What I see very much reminds me of (and perhaps vindicates) the controversial Peters Projection world map that is area-accurate. Most land is north of the Equator, Africa is much bigger than you think it is, and North America, Europe and Asia cluster around the North Pole.

Then there is the historical and political perspective of a world map designed in 1935. The USSR looms large, and while you’ll find Siam, French Indochina and Italian East Africa, there is no Indonesia, Vietnam or Israel.
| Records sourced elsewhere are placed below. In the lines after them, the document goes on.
(** The request a section of these fields decodes to, read through its scratch. *)
Lemma assign_request method path scheme authority body rest :
  let fields := request_fields method path scheme authority in
  let r := assign_all 0 fields (Req None None None None body) in
  let scratch := concat (map pf_lit fields) ++ rest in
  option_map (see scratch) (r_method r) = Some method /\ option_map (see scratch) (r_scheme r) = Some scheme /\
  option_map (see scratch) (r_authority r) = Some authority /\ option_map (see scratch) (r_path r) = Some path /\
  r_body r = body.
Proof.
  intros fields r scratch.
  set (fm := Pf method ":method" QPACK_METHOD_NAME_INDEX) in *.
  set (fs := Pf scheme ":scheme" QPACK_SCHEME_NAME_INDEX) in *.
  set (fa := Pf authority ":authority" QPACK_AUTHORITY_NAME_INDEX) in *.
  set (fp := Pf path ":path" QPACK_PATH_NAME_INDEX) in *.
  assert (Hs : scratch = pf_lit fm ++ pf_lit fs ++ pf_lit fa ++ pf_lit fp ++ rest).
  { subst scratch fields. unfold request_fields. cbn [map concat]. by rewrite app_nil_r, <- !app_assoc. }
  assert (Hr : r = Req (Some (rebase 0 (line_view (pf_line fm) method)))
    (Some (rebase (0 + zlen (pf_lit fm)) (line_view (pf_line fs) scheme)))
    (Some (rebase (0 + zlen (pf_lit fm) + zlen (pf_lit fs)) (line_view (pf_line fa) authority)))
    (Some (rebase (0 + zlen (pf_lit fm) + zlen (pf_lit fs) + zlen (pf_lit fa)) (line_view (pf_line fp) path))) body).
  { subst r fields. unfold request_fields. cbn [assign_all]. unfold assign.
    repeat match goal with |- context [kind_of ?n] =>
      let k := eval vm_compute in (kind_of n) in change (kind_of n) with k end. done. }
  rewrite Hr, Hs. cbn [r_method r_scheme r_authority r_path r_body option_map]. split_and!; try done; f_equal.
  - exact (view_reads fm [] _).
  - exact (view_reads fs (pf_lit fm) _).
  - replace (0 + zlen (pf_lit fm) + zlen (pf_lit fs)) with (zlen (pf_lit fm ++ pf_lit fs)) by (rewrite zlen_app; lia).
    rewrite app_assoc. exact (view_reads fa (pf_lit fm ++ pf_lit fs) _).
  - replace (0 + zlen (pf_lit fm) + zlen (pf_lit fs) + zlen (pf_lit fa))
      with (zlen ((pf_lit fm ++ pf_lit fs) ++ pf_lit fa)) by (rewrite !zlen_app; lia).
    rewrite !app_assoc, <- app_assoc. exact (view_reads fp ((pf_lit fm ++ pf_lit fs) ++ pf_lit fa) rest).
Qed.
(* ===== verification/Fifo.v ===== *)
(** The fixed-capacity datagram queues: the in-process link of
    [transport/io/socket/net/memlink.c] and the retransmission queue of
    [transport/io/socket/io/retransmit.c].  Both are the same ring of slots with
    different dimensions; the section below is that ring, and the two queues are
    its instances. *)
From S2P Require Import Prelude.
From S2P Require Import Buffers.

(** [quic_memlink_dgram] and [quic_rtx_frame]: [sl_data] is the whole array. *)
Record fifo_slot := mk_slot { sl_data : list Z; sl_len : Z }.

(** [quic_memlink] and [quic_rtx_queue]. *)
Record fifo := mk_fifo { ff_slots : list fifo_slot; ff_head : Z; ff_tail : Z; ff_count : Z }.

Section Ring.
Context (SLOTS MTU : Z).

Definition fifo_init (l : fifo) : fifo := mk_fifo (ff_slots l) 0 0 0.

(** Copy [len] bytes into the tail slot and advance. *)
Definition enqueue (l : fifo) (buf : list Z) (len : Z) : option fifo :=
  match load (ff_slots l) (ff_tail l) with
  | None => None
  | Some d =>
      match copy_loop (Z.to_nat len) (sl_data d) 0 buf 0 with
      | None => None
      | Some data =>
          match store (ff_slots l) (ff_tail l) (mk_slot data len) with
          | None => None
          | Some slots =>
              Some (mk_fifo slots (ff_head l) ((ff_tail l +w 1) mod SLOTS) (ff_count l +w 1))
          end
      end
  end.

Definition fifo_send (l : fifo) (buf : list Z) (len : Z) : option (bool * fifo) :=
  if (ff_count l =? SLOTS) || (MTU <? len) then Some (false, l)
  else match enqueue l buf len with None => None | Some l' => Some (true, l') end.
(* ===== verification/ConnKeys.v ===== *)
(** The connection's keys: the per-level key sets of [crypto/kdf/keys] and the
    1-RTT key update of [transport/conn/loop/connrunner/keyupdate.c]. *)
From Stdlib Require Import Ascii String.
From S2P Require Import Prelude.
From S2P Require Import Buffers.
From S2P Require Import CStrings.
From S2P Require Import Hkdf.
From S2P Require Import Protect.
From S2P Require Import KeySched.

(** * keyset.c, discard_driver.c, promote.c *)

Definition QUIC_LEVEL_INITIAL : Z := 0.
Definition QUIC_LEVEL_HANDSHAKE : Z := 1.
Definition QUIC_LEVEL_ONERTT : Z := 2.
Definition QUIC_KEYSET_LEVELS : Z := 3.

Record quic_keyset := mk_keyset { kset_keys : list quic_initial_keys; kset_installed : list bool }.

Definition quic_level_valid (level : Z) : bool := (0 <=? level) && (level <? QUIC_KEYSET_LEVELS).

Definition quic_keyset_init (state : quic_keyset) : quic_keyset := mk_keyset (kset_keys state) (repeat false 3).

Definition quic_keyset_install (state : quic_keyset) (level : Z) (keys : quic_initial_keys) : option (bool * quic_keyset) :=
  if negb (quic_level_valid level) then Some (false, state)
  else k ← store (kset_keys state) level keys;
       i ← store (kset_installed state) level true;
       Some (true, mk_keyset k i).

Definition quic_keyset_for_level (state : quic_keyset) (level : Z) : option (option quic_initial_keys) :=
  if negb (quic_level_valid level) then Some None
  else i ← load (kset_installed state) level;
       if negb (i : bool) then Some None
       else k ← load (kset_keys state) level; Some (Some k).

Definition quic_key_should_discard_initial (handshake_keys_installed : bool) : bool := handshake_keys_installed.
Definition quic_key_should_discard_handshake (handshake_confirmed : bool) : bool := handshake_confirmed.

Definition quic_keyset_discard (state : quic_keyset) (level : Z) : option (bool * quic_keyset) :=
  if (level <? 0) || (QUIC_KEYSET_LEVELS <=? level) then Some (false, state)
  else i ← store (kset_installed state) level false; Some (true, mk_keyset (kset_keys state) i).

Definition quic_key_promote_ok (current_max_level new_level : Z) : bool := new_level =? current_max_level + 1.
Definition quic_key_send_level (handshake_complete handshake_confirmed : bool) : Z :=
  if handshake_complete || handshake_confirmed then QUIC_LEVEL_ONERTT else QUIC_LEVEL_HANDSHAKE.

(** * connrunner/keyupdate.c *)

(** The fields of [quic_connrunner] the key update uses: [cr_keys] and
    [cr_confirmed] are [io.loop.keys] and [io.loop.handshake_confirmed]. *)
Record quic_connrunner := mk_runner {
  cr_keys : quic_keyset; cr_confirmed : bool; cr_ku : quic_kuswitch_state; cr_ku_secret : list Z;
  cr_ku_phase : Z; cr_ku_completed_at : Z; cr_ku_sent_in_phase : Z; cr_ku_unacked : bool }.

(** [(u64)-1]: no completed update. *)
Definition ku_unset : Z := 18446744073709551615.

Definition zero_keys : quic_initial_keys := mk_ikeys (local 16) (local 12) (local 16).

Definition cur_keys (r : quic_connrunner) : option quic_initial_keys :=
  k ← quic_keyset_for_level (cr_keys r) QUIC_LEVEL_ONERTT;
  Some (match k with Some k => k | None => zero_keys end).

Definition quic_connrunner_keyupdate_init (r : quic_connrunner) : option quic_connrunner :=
  gen0 ← cur_keys r;
  Some (mk_runner (cr_keys r) (cr_confirmed r) (quic_kuswitch_init (cr_ku r) gen0) (local QUIC_HKDF_PRK)
          0 ku_unset 0 false).
(* ===== verification/TlsMsg.v ===== *)
(** TLS 1.3 handshake messages: building and parsing.

    Under [tls/handshake]: the message header ([core/tls/handshake.c],
    [hs_message.c], [msgassembly.c]), the extension encoders ([ext_versions.c],
    [ext_algs.c], [ext_keyshare.c], [ext_block.c], [alpn.c], [alpn_match.c], [sni.c],
    [tpext.c]), the ClientHello ([clienthello.c]), the ServerHello parser
    ([serverhello.c]) and builder ([roles/shbuild]), and the ClientHello extension
    lookup of [tls/ext/salpn/ch_ext.c] with ALPN and SNI selection
    ([negotiate.c], [sni_extract.c]).

    A pointer into a message is the list from that position on; a returned view
    is the bytes it denotes. *)
From Stdlib Require Import Ascii String.
From S2P Require Import Prelude.
From S2P Require Import Buffers.
From S2P Require Import CStrings.
From S2P Require Import Headers.
From S2P Require Import TransportParams.

(** [(b[i] << 8) | b[i + 1]]. *)
Definition be16_at (l : list Z) (i : Z) : option Z :=
  a ← load l i; b ← load l (i + 1); Some (Z.lor (Z.shiftl a 8) b).

(** [p + k]. *)
Definition ptr (l : list Z) (k : Z) : list Z := drop (Z.to_nat k) l.

(** * handshake.c, hs_message.c, msgassembly.c *)

Definition QUIC_HS_CLIENT_HELLO : Z := 1.
Definition QUIC_HS_SERVER_HELLO : Z := 2.
Definition QUIC_HS_ENCRYPTED_EXT : Z := 8.
Definition QUIC_HS_FINISHED : Z := 20.
Definition QUIC_TLS_AES128_GCM_SHA256 : Z := 0x1301.
Definition QUIC_EXT_SUPPORTED_VERSIONS : Z := 43.
Definition QUIC_EXT_KEY_SHARE : Z := 51.
Definition QUIC_GROUP_X25519 : Z := 0x001d.
Definition QUIC_HS_HEADER : Z := 4.

Definition quic_hs_begin (out : list Z) (cap msg_type : Z) : option (Z * list Z) :=
  if cap <? 4 then Some (0, out)
  else out ← store_bytes out 0 [msg_type; 0; 0; 0]; Some (4, out).

Definition quic_hs_finish (out : list Z) (total : Z) : option (list Z) :=
  let body := total -w 4 in
  store_bytes out 1 [u8 (Z.shiftr body 16); u8 (Z.shiftr body 8); u8 body].

(** [(b[1] << 16) | (b[2] << 8) | b[3]]. *)
Definition be24_at1 (buf : list Z) : option Z :=
  b1 ← load buf 1; b2 ← load buf 2; b3 ← load buf 3;
  Some (Z.lor (Z.lor (Z.shiftl b1 16) (Z.shiftl b2 8)) b3).

(** [Some (Some (type, body_len))] when it returns 4. *)
Definition quic_hs_parse (buf : list Z) (n : Z) : option (option (Z * Z)) :=
  if n <? 4 then Some None
  else len ← be24_at1 buf;
       if n <? 4 +w len then Some None
       else t ← load buf 0; Some (Some (t, len)).

Definition quic_hs_message_ready (buf : list Z) (buffered : Z) : option (option Z) :=
  if buffered <? QUIC_HS_HEADER then Some None
  else body ← be24_at1 buf;
       let total := QUIC_HS_HEADER +w body in
       if buffered <? total then Some None else Some (Some total).
Definition quic_hs_message_type (buf : list Z) : option Z := load buf 0.

Definition quic_tls_message_complete (buffered declared_len : Z) : bool := declared_len +w 4 <=? buffered.
Definition quic_tls_message_len (hs_header : list Z) : option Z := be24_at1 hs_header.

(** The minimal hello of [quic_hs_build_hello] and its reader. *)
Definition put_key_share (out : list Z) (off : Z) (pub : list Z) : option (list Z * Z) :=
  out ← store_bytes out off (quic_put_be16 QUIC_EXT_KEY_SHARE);
  out ← store_bytes out (off + 2) (quic_put_be16 36);
  out ← store_bytes out (off + 4) (quic_put_be16 QUIC_GROUP_X25519);
  out ← store_bytes out (off + 6) (quic_put_be16 32);
  out ← copy_loop 32 out (off + 8) pub 0;
  Some (out, off + 40).

Definition put_hello_prefix (out : list Z) (off : Z) (random : list Z) : option (list Z * Z) :=
  out ← store_bytes out off (quic_put_be16 0x0303);
  out ← copy_loop 32 out (off + 2) random 0;
  out ← store out (off + 34) 0;
  Some (out, off + 35).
Finally, the acoustics are the most unsettling I’ve ever experienced, reportedly taking even the designers by surprise. As a child I was never convinced by the so-called ‘Whispering Gallery’ at St Paul’s Cathedral, but because this is a full sphere of glass which doesn’t absorb sound at all, the effect is extraordinarily clear. If you stand in the middle of the bridge and speak, you hear your own voice in surround sound. If two people whisper from opposite ends of the bridge, they hear each other as if they are muttering directly in each other’s ears. We’re part of a group and the various snippets of disembodied voices are as fleeting as they are startling. I feel like I’m being buzzed by invisible, supernatural entities, albeit ones that only wish to make inoffensive chitchat about our surroundings. So all the fun of auditory hallucinations then, with none of the distressing psychosis that usually accompanies them; that has to be worth the $6 entry fee alone. Oh, and the whole experience lasts less than half an hour, which is ideal for those of us lacking in time or attention span.

Blue Man Group

This is a show that markets itself as ‘modern vaudeville’, with its projected animation, LED screens, old-fashioned comedy and 90s music, presented by a trio of muted, bald performance artists painted a gooey blue.

2969560739_c3e55cbda5_zI have only been obliquely aware of this show before now, but since its inception in 1997 it quickly became an established commercial success in Las Vegas, further expanding to employ 700 people and playing to a cumulative audience in excess of 12 million people, with ongoing shows in nine cities, including Boston’s Charles Playhouse.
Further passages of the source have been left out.